L’affiche française de Hold-up nous promet un braquage « inspiré de faits réels », livré « par le réalisateur d’Insomnia » et « 51 millions jamais retrouvés ». Précisons donc d’emblée que les 51 millions en question sont des couronnes norvégiennes, pas des euros, et que le réalisateur d’Insomina n’est pas, en l’occurrence, Christopher Nolan, mais l’auteur de la version originale du film, Erik Skjoldbjærg. Quant aux faits réels, plutôt que d’inspirer le film, ils lui tiennent lieu de seule et unique substance.
Cela commence pourtant bien : le premier personnage que nous découvrons se frictionne violemment sous la douche avant d’enfiler une tenue de combat puis de rassembler toutes ses affaires en un compact rouleau, qui sera détruit. Erik Skjoldbjærg nous fait suivre pas à pas les méticuleuses étapes qui vont conduire une bande d’hommes suréquipés au seuil de la banque Nokas, dans la ville de Stavanger. De la fidélité du film aux faits réels, soulignée de façon assez agaçante par l’inscription à l’écran des noms de tous les personnages, découle une forme de réalisme qui renouvelle (superficiellement) le genre du film de braquage.
Si l’on a l’habitude de voir au cinéma un plan d’action bien huilé enrayé par des événements imprévus, dans Hold-up, la résistance du réel se manifeste par des détails pittoresques : ainsi, au moment de pénétrer dans la banque, les braqueurs se heurtent à une vitre particulièrement résistante.
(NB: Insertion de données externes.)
(** The loop over [dp_status] that looks for a burst of kind [a] before [limit]. *)
Fixpoint bubble_loop (limit : Z) (a : mc_bank_action) (l : list (Z * mc_bank_action)) : bool :=
  match l with
  | [] => false
  | (t, b) :: l' =>
      if t <? limit then bool_decide (b = a) || bubble_loop limit a l' else false
  end.
Definition bubble (curr_time width : Z) (a : mc_bank_action) (m : gmap Z mc_bank_action) : bool :=
  bubble_loop (curr_time ⊕ ticks (tCL cfg)) a
    (in_order (from_key (curr_time ⊕ ticks (tCL cfg) ⊖ ticks width) m)).

Definition is_mc_read (t : event_type) : bool :=
  match t with
  | et_rd_dir_info_req | et_rd_dir_info_rep | et_read | et_e_rd | et_s_rd => true
  | _ => false
  end.
Definition is_mc_write (t : event_type) : bool :=
  match t with et_evict | et_dir_evict | et_s_rd_wr => true | _ => false end.

(** The constraints of a read and of a write that hit the open row. *)
Definition read_ready (curr_time rank : Z) (s : state) : outcome bool :=
  last_write ← vec_get (last_write_time s) rank;
  let wrbub :=
    (negb (full_duplex cfg) && bubble curr_time (tWRBUB cfg) mc_bank_write (dp_status s)) ||
    ((0 <? tWTR cfg) && (curr_time <? last_write ⊕ ticks (tWTR cfg))) ||
    (negb ((last_read_time s).1 =? rank) &&
       (curr_time <? ticks (tRRBUB cfg) ⊕ (last_read_time s).2)) in
  Ok (bus_free curr_time (if full_duplex cfg then rd_dp_status s else dp_status s) && negb wrbub).

Definition write_ready (curr_time rank : Z) (s : state) : outcome bool :=
  last_read ← vec_get (last_read_time_rank s) rank;
  let rwbub :=
    (negb (full_duplex cfg) && bubble curr_time (tRWBUB cfg) mc_bank_read (dp_status s)) ||
    (curr_time <? last_read ⊕ ticks (tRWBUB cfg)) in
  Ok (bus_free curr_time (if full_duplex cfg then wr_dp_status s else dp_status s) && negb rwbub).

(** A row hit: entries of the past leave the bus maps, then the constraints are checked. *)
Definition consider_hit (curr_time i rank : Z) (l : LQE) (c : candidate)
    : proc call state candidate :=
  _ ← modify (λ s, s <| dp_status ::= from_key curr_time |>);
  met ← (if is_mc_read (type l) then
           _ ← modify (λ s, s <| rd_dp_status ::= from_key curr_time |>);
           s ← reads (λ s, s);
           lift (read_ready curr_time rank s)
         else if is_mc_write (type l) then
           _ ← modify (λ s, s <| wr_dp_status ::= from_key curr_time |>);
           s ← reads (λ s, s);
           lift (write_ready curr_time rank s)
         else fails Fatal);
  if met : bool then
    s ← reads (λ s, s);
    n ← lift (vec_get (num_req_from_a_th s) (th_id l));
    if negb (page_hit c) || (n <? fewest c) then mret (Build_candidate i true n) else mret c
  else mret c.

(** A bank with an open row. *)
Definition consider_open (curr_time i rank bank page : Z) (b : BankStatus) (l : LQE)
    (c : candidate) : proc call state candidate :=
  if curr_time <? action_time b ⊕ ticks (tBBL cfg) then mret c
  else if negb (page_num b =? page) then
    if bool_decide (policy cfg = mc_scheduling_open) then
      s ← reads (λ s, s);
      wanted ← lift (row_wanted i (curr_batch_last s) rank bank (page_num b) (req_l s) 0);
      if wanted : bool then mret c else prefer_activate i rank l curr_time c
    else mret c
  else consider_hit curr_time i rank l c.

(** The body of the scan for the request [l] at position [i]. *)
Definition consider (curr_time i : Z) (l : LQE) (c : candidate) : proc call state candidate :=
  '(rank, bank, page) ← lift (locate (address l));
  s ← reads (λ s, s);
  b ← lift (bank_of s rank bank);
  if curr_time <? action_time b then mret c
  else match action_type b with
  | mc_bank_precharge =>
      if curr_time <? action_time b ⊕ ticks (tRP cfg) then mret c
      else prefer_activate i rank l curr_time c
  | mc_bank_idle => prefer_activate i rank l curr_time c
  | mc_bank_activate =>
      if curr_time <? action_time b ⊕ ticks (tRCD cfg) then mret c
      else consider_open curr_time i rank bank page b l c
  | mc_bank_read | mc_bank_write => consider_open curr_time i rank bank page b l c
  end.

(** The scan; positions fit an [int32_t]. *)
Fixpoint scan (curr_time : Z) (rest : list LQE) (i : Z) (c : candidate)
    : proc call state candidate :=
  match rest with
  | [] => mret c
  | l :: rest' =>
      batch_last ← reads curr_batch_last;
      if (0 <=? c_idx c) && negb (i =? 0) && (batch_last <? i) then mret c
      else if req_window_sz cfg <=? i then mret c
      else
        c' ← consider curr_time i l c;
        scan curr_time rest' (i + 1) c'
  end.

(** ** Issuing a command *)

Definition set_bank (rank bank : Z) (b : BankStatus) (s : state) : state :=
  s <| bank_status ::= vec_alter (vec_set bank b) rank |>.

(** [for (j = 0; j < tBL; j++) { next_time = ...; dp_status.insert(...); ... }] *)
Definition burst (curr_time : Z) (a : mc_bank_action) (m : gmap Z mc_bank_action)
    : gmap Z mc_bank_action :=
  foldl (λ m j, let next_time := curr_time ⊕ ticks (tCL cfg ⊕₃₂ j) in
                match m !! next_time with Some _ => m | None => <[next_time := a]> m end)
    m (upto (tBL cfg)).

(** [tRP*process_interval + std::max(curr_time, tRAS*process_interval + last_activate_time)] *)
Definition precharge_time (curr_time : Z) (b : BankStatus) : Z :=
  ticks (tRP cfg) ⊕ Z.max curr_time (ticks (tRAS cfg) ⊕ bank_last_activate_time b).

Definition transfer_read (curr_time rank : Z) (l : LQE) : proc call state unit :=
  s ← reads (λ s, s);
  was_write ← lift (vec_get (is_last_time_write s) rank);
  _ ← when was_write
        (modify (λ s, s <| is_last_time_write ::= vec_set rank false |>
                        <| num_write_to_read_switch ::= λ n, n ⊕ 1 |>));
  _ ← modify (λ s, s <| num_read ::= λ n, n ⊕ 1 |>
                     <| dp_status ::= burst curr_time mc_bank_read |>
                     <| rd_dp_status ::= burst curr_time mc_bank_read |>
                     <| last_read_time := (rank, curr_time) |>
                     <| last_read_time_rank ::=
                          vec_set rank (curr_time ⊕ ticks (tCL cfg ⊕₃₂ tBL cfg)) |>);
  emit (Component.add_rep_event (directory cfg) (curr_time ⊕ mc_to_dir_t cfg) l None).

Definition transfer_write (curr_time rank : Z) (l : LQE) : proc call state unit :=
  _ ← modify (λ s, s <| is_last_time_write ::= vec_set rank true |>
                     <| num_write ::= λ n, n ⊕ 1 |>
                     <| dp_status ::= burst curr_time mc_bank_write |>
                     <| wr_dp_status ::= burst curr_time mc_bank_write |>
                     <| last_write_time ::=
                          vec_set rank (curr_time ⊕ ticks (tCL cfg ⊕₃₂ tBL cfg)) |>);
  emit (if bool_decide (type l = et_s_rd_wr)
        then Component.add_rep_event (directory cfg) (curr_time ⊕ mc_to_dir_t cfg)
               (l <| type := et_s_rd |>) None
        else free_lqe l).

(** The loop that looks, after the served request, for another one of the same row. *)
Fixpoint row_wanted_after (rank bank page : Z) (l : list LQE) (i2 : Z) : outcome bool :=
  match l with
  | [] => Ok false
  | r :: l' =>
      if i2 <? req_window_sz cfg then
        '(rank', bank', page') ← locate (address r);
        if (rank =? rank') && (bank =? bank') && (page =? page') then Ok true
        else row_wanted_after rank bank page l' (i2 + 1)
      else Ok false
  end.

(** The state of the bank after the transfer: with the closed policies the row is
    precharged unless a later request of the window wants it. *)
Definition close_row (curr_time i rank bank page : Z) (b : BankStatus) (act : mc_bank_action)
    : proc call state unit :=
  if bool_decide (policy cfg = mc_scheduling_open)
  then modify (set_bank rank bank (b <| action_type := act |>))
  else
    s ← reads (λ s, s);
    wanted ← lift (row_wanted_after rank bank page (drop (Z.to_nat (i + 1)) (req_l s)) (i + 1));
    let t := precharge_time curr_time b in
    if wanted : bool
    then modify (set_bank rank bank (b <| action_time := t ⊖ ticks (tRP cfg) |> <| action_type := act |>))
    else modify (λ s, (set_bank rank bank (b <| action_time := t |> <| action_type := mc_bank_precharge |>) s)
                        <| num_precharge ::= λ n, n ⊕ 1 |>).

Definition batch_step (i : Z) (s : state) : state :=
  if par_bs cfg && (curr_batch_last s =? i) then
    if i =? 0
    then s <| curr_batch_last := Z.min (i32 (req_window_sz cfg) - 1) (Z.of_nat (length (req_l s)) - 2) |>
    else s <| curr_batch_last ::= λ k, k - 1 |>
  else if par_bs cfg && (i <? curr_batch_last s) then s <| curr_batch_last ::= λ k, k - 1 |>
  else s.

(** A transfer for the request at [i], whose row is open. *)
Definition serve (curr_time i rank bank page : Z) (b : BankStatus) (l : LQE)
    : proc call state unit :=
  _ ← (if par_bs cfg then
         n ← reads num_req_from_a_th;
         _ ← lift (vec_get n (th_id l));
         modify (λ s, s <| num_req_from_a_th ::= vec_alter (λ k, i32 (k - 1)) (th_id l) |>)
       else mret tt);
  act ← (if is_mc_read (type l) then
           _ ← transfer_read curr_time rank l; mret mc_bank_read
         else if is_mc_write (type l) then
           _ ← transfer_write curr_time rank l; mret mc_bank_write
         else fails Fatal);
  _ ← close_row curr_time i rank bank page (b <| action_time := curr_time |>) act;
  modify (λ s, (batch_step i s) <| req_l := delete (Z.to_nat i) (req_l s) |>).

Definition issue (curr_time i : Z) : proc call state unit :=
  s ← reads (λ s, s);
  l ← lift (vec_get (req_l s) i);
  '(rank, bank, page) ← lift (locate (address l));
  b ← lift (bank_of s rank bank);
  match action_type b with
  | mc_bank_precharge | mc_bank_idle =>
      modify (λ s, (set_bank rank bank (Build_BankStatus curr_time page mc_bank_activate curr_time) s)
        <| last_activate_time ::= vec_set rank curr_time |>
        <| num_activate ::= λ n, n ⊕ 1 |>)
  | mc_bank_activate | mc_bank_read | mc_bank_write =>
      if negb (page_num b =? page) then
        when (bool_decide (policy cfg = mc_scheduling_open))
          (modify (λ s, (set_bank rank bank
             (b <| action_time := precharge_time curr_time b |> <| action_type := mc_bank_precharge |>) s)
             <| num_precharge ::= λ n, n ⊕ 1 |>))
      else serve curr_time i rank bank page b l
  end.

Definition process_event (curr_time : Z) : proc call state Z :=
  _ ← modify (λ s, s <| packet_time_in_mc_acc ::= λ n,
        if 0 <? last_process_time s
        then n ⊕ (curr_time ⊖ last_process_time s) ⊗ Z.of_nat (length (req_l s)) else n |>);
  _ ← modify (λ s, s <| last_process_time := curr_time |>);
  _ ← pre_processing curr_time;
  s ← reads (λ s, s);
  c ← scan curr_time (req_l s) 0
        (Build_candidate (-1) false (i32 (Z.of_nat (length (req_l s)) + 1)));
  _ ← when (0 <=? c_idx c) (issue curr_time (c_idx c));
  rest ← reads req_l;
  _ ← when (negb (bool_decide (length rest = 0%nat)))
        (emit (geq_add_event (curr_time ⊕ process_interval cfg) (this cfg)));
  mret 0.

(** [check_bank_status] (not called by the code above). *)
Definition check_bank_status (l : LQE) : proc call state unit :=
  '(rank, bank, page) ← lift (locate (address l));
  s ← reads (λ s, s);
  b ← lift (bank_of s rank bank);
  _ ← when (negb (page =? page_num b)) (modify (λ s, s <| num_conflict_interval ::= λ n, n ⊕ 1 |>));
  modify (λ s, s <| num_rw_interval ::= λ n, n ⊕ 1 |>).
End Handlers.
#[local] Arguments batch_step : simpl never.

(** ** Well-formed controllers *)

(** The configurations for which address mapping is defined. *)
Record geometry_ok (cfg : config) : Prop := {
  rank_bit_ok : rank_interleave_base_bit cfg < 31;
  bank_bit_ok : bank_interleave_base_bit cfg < 31;
  mc_bit_ok : mc_interleave_base_bit cfg < 31;
  xor_bit_ok : interleave_xor_base_bit cfg < 64;
  page_bit_ok : page_sz_base_bit cfg < 64;
  ranks_ok : 0 < num_ranks_per_mc cfg;
  banks_ok : 0 < num_banks_per_rank cfg;
  mcs_ok : 0 < num_mcs cfg }.

(** A request the scheduler accepts: a known thread and a known type. *)
Definition servable (cfg : config) (l : LQE) : Prop :=
  0 ≤ th_id l < num_hthreads cfg ∧ (is_mc_read (type l) || is_mc_write (type l) = true).

Record wf (cfg : config) (s : state) : Prop := {
  wf_threads : Z.of_nat (length (num_req_from_a_th s)) = num_hthreads cfg;
  wf_ranks : Z.of_nat (length (bank_status s)) = num_ranks_per_mc cfg;
  wf_banks : Forall (λ r, Z.of_nat (length r) = num_banks_per_rank cfg) (bank_status s);
  wf_activate : Z.of_nat (length (last_activate_time s)) = num_ranks_per_mc cfg;
  wf_last_write : Z.of_nat (length (last_write_time s)) = num_ranks_per_mc cfg;
  wf_last_read : Z.of_nat (length (last_read_time_rank s)) = num_ranks_per_mc cfg;
  wf_was_write : Z.of_nat (length (is_last_time_write s)) = num_ranks_per_mc cfg;
  wf_requests : Forall (servable cfg) (req_l s) }.

Section Facts.
Context (cfg : config) (Hgeo : geometry_ok cfg).

Lemma c_shr_ok x n : n < 64 → c_shr x n = Ok (shr x n).
Proof. intros H. unfold c_shr. by rewrite (proj2 (Z.ltb_lt _ _)). Qed.

Lemma hash_mod_ok base n addr :
  base < 64 → 0 < n → ∃ r, hash_mod cfg base n addr = Ok r ∧ 0 ≤ r < n.
Proof.
  intros Hb Hn. unfold hash_mod. rewrite !c_shr_ok by (done || apply Hgeo). cbn.
  rewrite (proj2 (Z.eqb_neq _ _)) by lia. eexists. split; [done|]. apply Z.mod_pos_bound. lia.
Qed.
Sa destruction, qui ne devait prendre que quelques secondes, leur demande des efforts inouïs et donne lieu à une scène presque burlesque : l’épisode, en plus d’être interminable, se déroule sous les yeux des employés de la banque se trouvant de l’autre côté de la vitre. Dans le même registre, il est assez inhabituel de voir des voleurs ployer sous le poids de leurs sacs de billets ! Skjoldbjærg relève par ailleurs le fait assez perturbant que la vie suive son cours de façon quasi normale autour de la banque attaquée. Alors que braqueurs et policiers échangent des coups de feu, les passants continuent à aller et venir, croyant à une simulation. Plutôt que de construire un monde fantasmatique autour des malfaiteurs, le réalisateur parvient à faire ressortir comme rarement la continuité de l’événement que constitue le braquage avec le quotidien de chacun‑e, et celui de la ville en tant qu’entité.
Dans ces moments, où la fidélité au réel contredit les codes du genre et ralentit l’action, Hold-up suscite l’intérêt. Mais ils ne pèsent pas lourd au sein d’une œuvre imprégnée du malaise avec lequel Erik Skjoldbjærg aborde son sujet. On sent tout le film déterminé par une sorte de crainte que le spectateur ne s’identifie aux braqueurs, alors même que son sujet est d’abord leur action. Omniscient, le point de vue ne cesse de se déplacer sans jamais introduire d’enjeu profond et continu dans les scènes qui se succèdent, sans jamais créer de personnage, sans que jamais le réalisateur ne montre le moindre signe d’implication dans son récit. Tout le film semble pénétré d’une peur de la fiction évidemment absurde lorsque l’on fait du cinéma, même documentaire. On imagine le réalisateur d’abord excité à l’idée de faire un film sur « le plus grand braquage de l’histoire de la Norvège », puis honteux d’utiliser un événement dramatique pour produire un objet de divertissement et tentant de se dédouaner en mettant l’accent sur une fidélité au réel. On imagine également qu’à force de s’attacher à la précision de la reconstitution, Erik Skjoldbjærg a fini par craindre que son rôle d’auteur ne se fasse trop oublier. Cela pourrait expliquer certains choix assez étranges : des allers-retours temporels qui paraissent gratuits, une caméra portée qui s’approche excessivement des personnages, créant avec eux une proximité factice au regard de la froideur du récit.
Ces vaines tentatives ne masqueront pas une vacuité bien réelle, qui culmine dans la conclusion du film : Skjoldbjærg abandonne purement et simplement les braqueurs à un sort inconnu et s’attarde sur la découverte du corps inanimé d’un policier, tué dans la fusillade. Une série de photographies vient ensuite démontrer que la mise en scène a strictement imité les faits. Faut-il en être fier ? Enfin, un texte nous apprend, entre autres choses, que les employés de la banque ont reçu une compensation pour leur épreuve. Nous voilà rassurés.